Comedy is a great way to draw readers to a character


Thriller writers need to make their characters—particularly the hero—appealing to readers. That’s not always easy, because even the hero of a thriller might have to do some unappealing, nasty things to escape the bad guys and save the day. One important tool in the writer’s box is humor.

Keith Thomson's humor
We like funny guys. Even when their humor is dark. Take Elmore Leonard’s Chili Palmer in “Get Shorty.” An old friend inquires about a mutual acquaintance in Florida:



“How is Momo these days?”
“Dead.”




Reptition of lines can build a character too. In “Get Shorty,” Chili instructs Harry, a movie producer, about how to take control of a conversation with a mobster. “Look at me,” he says.
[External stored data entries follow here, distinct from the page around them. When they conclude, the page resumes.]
Lemma backed_resolve_confirmation a action s : approvals_backed s → approvals_backed (resolve_confirmation a action s).1.
Proof.
  intros Hb. unfold resolve_confirmation, utc_now_iso, datetime_now, transaction,
    resolve_confirmation_tx, deny_pending, update_pending, _insert_grant, uuid4. munfold.
  repeat (case_match; simplify_eq/=); try (by eapply backed_same; [..|exact Hb]);
    try (by eapply backed_same; [..|apply (backed_update_pending (pending_by_id a)); [|exact Hb]]).
  all: match goal with E : List.find _ _ = Some _ |- _ => apply find_elem in E as [? ?%String.eqb_eq] end.
  all: eapply backed_same; [..|eapply backed_allow; [exact Hb|..]]; try done; try (by apply negb_false_iff).
Qed.
Lemma backed_pending subject tool method hash inv_id trace session preview ttl s :
  truthy hash = true → approvals_backed s →
  approvals_backed (get_or_create_pending_confirmation subject tool method hash inv_id trace session preview ttl s).1.
Proof.
  intros Hh Hb. unfold get_or_create_pending_confirmation, utc_now_iso, datetime_now,
    transaction, deny_pending, update_pending, insert_pending, uuid4. munfold.
  repeat (case_match; simplify_eq/=); try (by eapply backed_same; [..|exact Hb]);
    apply backed_insert_pending; try done; try (by eapply backed_same; [..|exact Hb]).
  eapply backed_same; [..|eapply (backed_update_pending (pending_by_id _)); [|exact Hb]]; done.
Qed.
Lemma backed_consume id s : approvals_backed s → approvals_backed (consume_grant_use id s).1.
Proof.
  intros Hb. unfold consume_grant_use, utc_now_iso, datetime_now, transaction, get_grant, update_grants. munfold.
  repeat (case_match; simplify_eq/=); try (by eapply backed_same; [..|exact Hb]);
    (eapply backed_same; [..|eapply backed_update_grants; [apply tie_use|exact Hb]]; done).
Qed.
Lemma backed_cleanup s : approvals_backed s → approvals_backed (cleanup_expired s).1.
Proof. intros Hb. eapply backed_same; [..|eapply backed_update_grants; [apply tie_revoke|exact Hb]]; done. Qed.
Lemma backed_matching subject tool method hash session s : approvals_backed s →
  approvals_backed (resolve_matching_active_grant_for_use subject tool method hash session s).1.
Proof.
  intros Hb. unfold resolve_matching_active_grant_for_use, resolve_matching_tx, utc_now_iso,
    datetime_now, transaction, update_grants. munfold.
  repeat (case_match; simplify_eq/=); try (by eapply backed_same; [..|exact Hb]);
    first [by eapply backed_same; [..|eapply backed_update_grants; [apply tie_use|exact Hb]]
          |by eapply backed_same; [..|eapply backed_update_grants; [apply tie_revoke|exact Hb]]].
Qed.
Lemma run_op_backed op s : vetted op → approvals_backed s → approvals_backed (run_op op s).1.
Proof.
  intros Hv Hb. destruct op; simpl in Hv |- *.
  - by apply backed_create.
  - eapply backed_same; [..|eapply backed_update_grants; [apply tie_revoke|exact Hb]]; done.
  - by apply backed_consume.
  - unfold resolve_active_grant_for_use, utc_now_iso, datetime_now, update_grants. munfold.
    repeat (case_match; simplify_eq/=); try (by eapply backed_same; [..|exact Hb]);
      (eapply backed_same; [..|eapply backed_update_grants; [apply tie_use|exact Hb]]; done).
  - by apply backed_cleanup.
  - by apply backed_pending.
  - by apply backed_resolve_confirmation.
  - by apply backed_matching.
  - by eapply backed_same; [..|exact Hb].
Qed.
Lemma approvals_backed_empty : approvals_backed empty_store.
Proof. split; by intros ? ?%elem_of_nil. Qed.
End Props.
What the mobster is supposed to see is the toughness underlying Chili’s cheerful exterior. The humor comes when Harry uses the line on Ray Barboni, a Miami gangster who believes he’s owed money. Barboni sees Harry's weakness and superficiality--and no toughness. “Look at this,” Ray says to Harry, as he smashes a telephone across his nose.
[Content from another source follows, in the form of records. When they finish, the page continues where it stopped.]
(* ===== verification/PolicyGrants.v ===== *)
(** Grant rules ([modules/policy/grants.py]): validation of grant inputs, the
    terms a confirmation action yields, specificity scoring and the selection
    of the grant that decides an invocation. *)

From S2P Require Import Prelude PyValue Timestamps PolicyModels PolicyStore Demo.

Record GrantMatch := { gm_grant : PolicyGrant; gm_score : nat }.

Definition requires_once_duration (tool method : string) (risk_floor : option string) : bool :=
  let normalized_tool := py_lower (py_strip tool) in
  let normalized_method := py_lower (py_strip method) in
  String.eqb normalized_tool "financial"
  || is_policy_authorization_pair normalized_tool normalized_method
  || String.eqb normalized_tool "ops.command" && String.eqb normalized_method "run"
  || String.eqb normalized_tool "project" && String.eqb normalized_method "start"
  || ostr_eqb risk_floor (Some "financial").

Definition grant_specificity_score (g : PolicyGrant) : nat :=
  (if negb (String.eqb (g_tool g) "*") then 8 else 0)
  + (if negb (String.eqb (g_method g) "*") then 6 else 0)
  + match g_target_json g with [] => 0 | t => 4 + length t end
  + (if otruthy (g_risk_floor g) then 1 else 0).

Definition is_deny (m : GrantMatch) : bool :=
  String.eqb (g_effect (gm_grant m)) POLICY_GRANT_EFFECT_DENY.
Definition created_after (a b : GrantMatch) : bool :=
  str_ltb (g_created_at (gm_grant b)) (g_created_at (gm_grant a)).
(** C3: an operations command ([ops.command.run]) is allowed, in any mode and
    whatever the rules and other grants say, only by spending a one-time grant:
    the store held an active [once] allow-grant for exactly this subject, tool,
    method and invocation hash whose approval row is in state [allowed] for
    the same subject and session, and after the check that grant is revoked
    and its use counted, so the next check must ask again. *)
Theorem ops_command_allow_spends_approval `{PyEnv, BlockchainPreview}
    ctl invocation context ro tro co preview perr s s' d inv :
  store_wf s →
  _normalize_invocation invocation = Ok inv → is_exact_ops inv = true →
  check ctl invocation context ro tro co preview perr s = (s', Ok d) →
  decision d = POLICY_DECISION_ALLOW →
  let csum := _normalize_context context in
  let subject := subject_or_default csum (check_config ctl co) in
  ∃ g p now, g ∈ policy_grants s ∧ p ∈ policy_pending s ∧
    exact_grant_row subject (inv_tool inv) (inv_method inv) (inv_invocation_hash inv)
      (ctx_session_id csum) now g = true ∧
    g_approval_id g = Some (p_approval_id p) ∧ p_state p = "allowed" ∧
    p_subject_id p = subject ∧ p_invocation_hash p = inv_invocation_hash inv ∧
    matched_grant_id d = Some (grant_id g) ∧
    ∃ g', grant_at s' (grant_id g) = Some g' ∧ active g' = false ∧
          g_uses_count g' = (g_uses_count g + 1)%Z.
Proof.
  intros Hwf Hn Hops Hc Hd csum subject.
  destruct (check_allow _ _ _ _ _ _ _ _ _ _ _ _ Hc Hn Hd) as (risk & s1 & _ & Hb & _ & Hgr).
  { right. by rewrite Hops, orb_true_r. }
  inversion Hb as [|s2 d' _ Eg Ep Hdr Hres| |]; simplify_eq; try congruence.
  pose proof (store_wf_same _ _ (cleanup_wf _ Hwf) Eg) as Hwf2.
  destruct (cleanup_frame s) as (Hpc & Hdc & _).
  apply resolve_exact_ops_spec in Hres as (g & p & Hg & Hp & Hrow & Hap & Hacc & Hm & Hat);
    [|apply Hwf2; [congruence|lia]].
  exists g, p, (now_iso s2). rewrite Eg in Hg. rewrite Ep in Hp.
  assert (active g = true) as Hact.
  { unfold exact_grant_row, usable, not_revoked in Hrow. by bsplit. }
  split; [by apply cleanup_keeps_active|]. split; [done|]. split; [done|].
  unfold approval_row, approval_accepts in *. bsplit.
  split_and!; [symmetry; by apply ostr_eqb_eq|done..|].
  eexists. split; [unfold grant_at in *; rewrite Hgr; exact Hat|]. done.
Qed.

Definition demo_command : raw :=
  RawDict [("tool", PStr "ops.command"); ("method", PStr "run");
           ("args", PDict [("plan_id", PStr "p1"); ("argv", PList [PStr "ls"])])].

Lemma store_wf_one `{PyEnv} s g p i j :
  policy_grants s = [g] → policy_pending s = [p] → Nat.ltb i (drawn s) = true → Nat.ltb j (drawn s) = true →
  grant_id g = py_uuid4 i → p_approval_id p = py_uuid4 j → store_wf s.
Proof.
  intros Hg Hp Hi Hj Eg Ep. apply Nat.ltb_lt in Hi, Hj.
  split; rewrite ?Hg, ?Hp; simpl; try apply NoDup_singleton;
    (constructor; [eauto|constructor]).
Qed.

Lemma demo_approved_command_wf : store_wf (demo_approved demo_command).
Proof. eapply (store_wf_one _ _ _ 2 0); vm_compute; reflexivity. Qed.

Lemma ops_command_allow_spends_approval_witness :
  checked (demo_check demo_command (demo_approved demo_command))
    = Some ("ALLOW", "EXACT_PENDING_ALLOW") ∧
  ∃ g p now, g ∈ policy_grants (demo_approved demo_command) ∧
    exact_grant_row "local" "ops.command" "run" (stable_invocation_hash "ops.command" "run"
      [("plan_id", PStr "p1"); ("argv", PList [PStr "ls"])]) (Some "session-1") now g = true ∧
    p_state p = "allowed".
Proof.
  split; [vm_compute; reflexivity|].
  edestruct (ops_command_allow_spends_approval demo_ctl demo_command demo_context None None None
    demo_preview None (demo_approved demo_command)) as (g & p & now & Hg & _ & Hrow & _ & Hp & _);
    [exact demo_approved_command_wf|reflexivity|vm_compute; reflexivity
    |vm_compute; reflexivity|vm_compute; reflexivity|].
  exists g, p, now. exact (conj Hg (conj Hrow Hp)).
Defined.

(** The actions [_confirm_reason] asks about whatever the target: a destructive, financial or security risk; an [exec] or [state_change] risk
    with side effects; under [enforce_safe], everything but reads. *)
Definition guarded_risk (mode : string) (risk : RiskSpec) : bool :=
  str_in (risk_class risk) POLICY_HIGH_CONFIRM_RISKS
  || str_in (risk_class risk) POLICY_SIDE_EFFECT_CONFIRM_RISKS
     && negb (String.eqb (side_effects risk) POLICY_SIDE_EFFECT_NONE)
  || String.eqb mode POLICY_MODE_ENFORCE_SAFE
     && negb (String.eqb (risk_class risk) POLICY_RISK_READ).

Lemma guarded_confirms ctx risk mode config sensitive :
  guarded_risk mode risk = true → _confirm_reason ctx risk mode config sensitive ≠ None.
Proof.
  unfold guarded_risk, _confirm_reason. intros Hg.
  destruct sensitive; [done|]. case_match; [done|].
  destruct (str_in _ POLICY_HIGH_CONFIRM_RISKS); [done|]. cbn [orb] in Hg.
  destruct (str_in _ POLICY_SIDE_EFFECT_CONFIRM_RISKS && _); [done|]. cbn [orb] in Hg.
  case_match; [done|]. by rewrite Hg.
Qed.

Lemma guarded_not_read mode risk :
  guarded_risk mode risk = true → risk_class risk ≠ POLICY_RISK_READ.
Proof.
  intros Hg Hr. unfold guarded_risk in Hg. rewrite Hr in Hg. vm_compute (str_in _ _) in Hg.
  simpl in Hg. by rewrite andb_false_r in Hg.
Qed.

(** C8: in the enforcing modes a guarded action (see [guarded_risk]) other
    than an operations command is never allowed by default: an ALLOW rests
    either on a stored grant of the subject that covers the invocation and is
    live, unspent and not a deny (of duration [once] where the risk is
    financial or the action requires it), or on a configured rule in [auto]
    mode that [select_policy_rule] chose. *)
Theorem guarded_allow_needs_authority `{PyEnv, BlockchainPreview}
    ctl invocation context ro tro co preview perr s s' d inv risk :
  _normalize_invocation invocation = Ok inv → is_exact_ops inv = false →
  effective_risk ctl inv ro tro = Ok risk →
  check_mode ctl co s ∈ [POLICY_MODE_ENFORCE; POLICY_MODE_ENFORCE_SAFE] →
  guarded_risk (check_mode ctl co s) risk = true →
  check ctl invocation context ro tro co preview perr s = (s', Ok d) →
  decision d = POLICY_DECISION_ALLOW →
  (∃ g, authorizing_grant s
          (subject_or_default (_normalize_context context) (check_config ctl co))
          inv (_normalize_context context) g ∧
        matched_grant_id d = Some (grant_id g) ∧
        (requires_once_duration (inv_tool inv) (inv_method inv) (Some (risk_class risk)) = true →
         g_duration_type g = POLICY_DURATION_ONCE)) ∨
  (∃ rule, select_policy_rule inv risk (check_config ctl co) = Ok (Some rule) ∧
           rule_mode rule = "auto").
Proof.
  intros Hn Hops Hr Hmode Hg Hc Hd.
  assert (check_mode ctl co s ≠ POLICY_MODE_LOG_ONLY ∧ check_mode ctl co s ≠ POLICY_MODE_DISABLED)
    as [Hm1 Hm2].
  { apply elem_of_cons in Hmode as [->|Hmode]; [done|].
    by apply list_elem_of_singleton in Hmode as ->. }
  destruct (check_allow _ _ _ _ _ _ _ _ _ _ _ _ Hc Hn Hd) as (risk' & s1 & Hr' & Hb & _).
  { by left. }
  assert (risk' = risk) as -> by congruence.
  inversion Hb as [g Hag _ Honce _|? ? Hex|rule d' _ _ Hsel Hauto _|sens d' _ _ _ Hdef]; simplify_eq.
  - left. exists g. done.
  - congruence.
  - right. by exists rule.
  - destruct Hdef as [?|[[Hread _]|Hnone]]; [done| |].
    + by apply guarded_not_read in Hg.
    + by apply (guarded_confirms (_normalize_context context) risk _ (check_config ctl co) sens)
        in Hg.
Qed.

(** A deletion, allowed for the session. *)
Definition demo_delete : raw :=
  RawDict [("tool", PStr "file"); ("method", PStr "delete"); ("args", PDict [("path", PStr "/tmp/x")])].
Definition demo_granted : Store :=
  (create_grant_from_confirmation demo_ctl demo_delete demo_context "allow_session" None None None
     empty_store).1.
Elmore Leonard recognized the importance of humor when building his “style” early on. He wrote of Hemingway that “He was my first big influence because he made writing look easy. Then I realized that Hemingway didn’t have much of a sense of humor.”

So Elmore took the apparent simplicity of Hemingway’s style and added what he called “attitude.” That’s where the humor often comes in. Elmore gives his character an “attitude,” which is typically built on speech tics and repeated tropes.
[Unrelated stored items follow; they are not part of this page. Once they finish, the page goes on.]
(* ===== verification/TurnQueue.v ===== *)
(** The turn-input queue ([services/runtime/turn_input/queue.py], class
    [TurnInputQueue]) and the projection of terminal runtime events on it
    ([lifecycle.py]).  Every operation holds the queue's lock, so operations
    are atomic steps.  The events handed to the [on_event] callback are kept in
    the order they were emitted (an exception of the callback is swallowed). *)

From S2P Require Import Prelude PyValue Timestamps PyText.
From Stdlib Require Import Ascii.

(** ** Data *)

Inductive TurnInputIntent : Type :=
| QUEUE_NEXT | STEER_CURRENT | CANCEL_CURRENT | CANCEL_CURRENT_AND_RUN_NEXT
| DROP_QUEUED | MOVE_QUEUED.
Inductive TurnInputQueueStatus : Type :=
| QUEUED | RESERVED | RUNNING | COMPLETED | CANCELLED | FAILED | DROPPED | STEER_DEFERRED.

#[export] Instance intent_eq_dec : EqDecision TurnInputIntent.
Proof. solve_decision. Defined.
#[export] Instance status_eq_dec : EqDecision TurnInputQueueStatus.
Proof. solve_decision. Defined.

Definition intent_eqb (a b : TurnInputIntent) : bool := bool_decide (a = b).
Definition status_eqb (a b : TurnInputQueueStatus) : bool := bool_decide (a = b).

Definition intent_value (i : TurnInputIntent) : string :=
  match i with
  | QUEUE_NEXT => "queue_next" | STEER_CURRENT => "steer_current"
  | CANCEL_CURRENT => "cancel_current"
  | CANCEL_CURRENT_AND_RUN_NEXT => "cancel_current_and_run_next"
  | DROP_QUEUED => "drop_queued" | MOVE_QUEUED => "move_queued"
  end.
Definition status_value (s : TurnInputQueueStatus) : string :=
  match s with
  | QUEUED => "queued" | RESERVED => "reserved" | RUNNING => "running"
  | COMPLETED => "completed" | CANCELLED => "cancelled" | FAILED => "failed"
  | DROPPED => "dropped" | STEER_DEFERRED => "steer_deferred"
  end.

Definition QUEUE_EVENT_ENQUEUED := "turn_input.enqueued".
Definition QUEUE_EVENT_DEQUEUED := "turn_input.dequeued".
Definition QUEUE_EVENT_REQUEUED := "turn_input.requeued".
Definition QUEUE_EVENT_RUNNING := "turn_input.running".
Definition QUEUE_EVENT_DROPPED := "turn_input.dropped".
Definition QUEUE_EVENT_MOVED := "turn_input.moved".
Definition QUEUE_EVENT_CANCELLED := "turn_input.cancelled".
Definition QUEUE_EVENT_STEER_DEFERRED := "turn_input.steer_deferred".
Definition QUEUE_EVENT_FULL := "turn_input.queue_full".
Definition QUEUE_EVENT_COMPLETED := "turn_input.completed".
Definition QUEUE_EVENT_FAILED := "turn_input.failed".

(** Membership in [_QUEUE_ACTIVE_STATUSES]. *)
Definition queue_active (s : TurnInputQueueStatus) : bool :=
  match s with QUEUED | RESERVED | RUNNING => true | _ => false end.

(** [_TERMINAL_EVENTS.get(status)] *)
Definition terminal_event (s : TurnInputQueueStatus) : option string :=
  match s with
  | COMPLETED => Some QUEUE_EVENT_COMPLETED
  | CANCELLED => Some QUEUE_EVENT_CANCELLED
  | FAILED => Some QUEUE_EVENT_FAILED
  | _ => None
  end.

Record TurnInputQueueEntry := {
  queue_id : string;
  e_session_id : string;
  e_agent_id : string;
  e_text : string;
  e_intent : TurnInputIntent;
  e_status : TurnInputQueueStatus;
  e_source_client : string;
  e_idempotency_key : option string;
  e_priority : Z;
  e_metadata : dict;
  e_status_version : Z;
  e_created_at : string;
  e_started_at : option string;
  e_completed_at : option string;
  e_trace_id : option string;
  e_target_trace_id : option string;
}.

(** [dataclasses.replace] of the fields the queue changes. *)
Definition entry_set (status : TurnInputQueueStatus) (version : Z)
    (started completed trace : option string) (e : TurnInputQueueEntry) : TurnInputQueueEntry :=
  {| queue_id := queue_id e; e_session_id := e_session_id e; e_agent_id := e_agent_id e;
     e_text := e_text e; e_intent := e_intent e; e_status := status;
     e_source_client := e_source_client e; e_idempotency_key := e_idempotency_key e;
     e_priority := e_priority e; e_metadata := e_metadata e; e_status_version := version;
     e_created_at := e_created_at e; e_started_at := started; e_completed_at := completed;
     e_trace_id := trace; e_target_trace_id := e_target_trace_id e |}.
Definition entry_bump (status : TurnInputQueueStatus) (e : TurnInputQueueEntry)
    : TurnInputQueueEntry :=
  entry_set status (e_status_version e + 1) (e_started_at e) (e_completed_at e) (e_trace_id e) e.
Language that might be considered “stupid cool” is one of Elmore’s techniques for creating attitude. Quentin Tarantino bastardized it, but Elmore never abused it. When one of his characters calls Barboni’s choice of weapon “the fucking Fiat of guns,” it’s funny. But it’s funnier because Barboni immediately shoots the guy dead with the Fiat of guns.



Now that Elmore’s dead, the best place to look for humor in a thriller—particularly humor that adds depth to character—is in the books of Keith Thomson. Thomson’s the new Elmore Leonard.

In “Once a Spy,” the main character, Charlie, is in debt to a loan shark. He needs a favor from a fairly dumb pal. Here’s a bit of their dialogue:



“I’m short by north of fifteen. If I don’t have it by tomorrow night, Grudzev’s going to fill a cup with sand.”
“And make you drink it?”
“Why would I care if he’s just filling a cup with sand?”




That’s funny. But what makes it even better is to read it with the next line:



“I’m short by north of fifteen. If I don’t have it by tomorrow night, Grudzev’s going to fill a cup with sand.”
“And make you drink it?”
“Why would I care if he’s just filling a cup with sand?”
“That could kill you, couldn’t it?”




Like Elmore Leonard, what Thomson does here is leave the laughing to the reader. The characters are into their discussion on a serious level. They aren’t wisecracking. They aren’t trying to be funny. They ARE funny, because their character is being revealed. But they don’t know it. That’s the trick.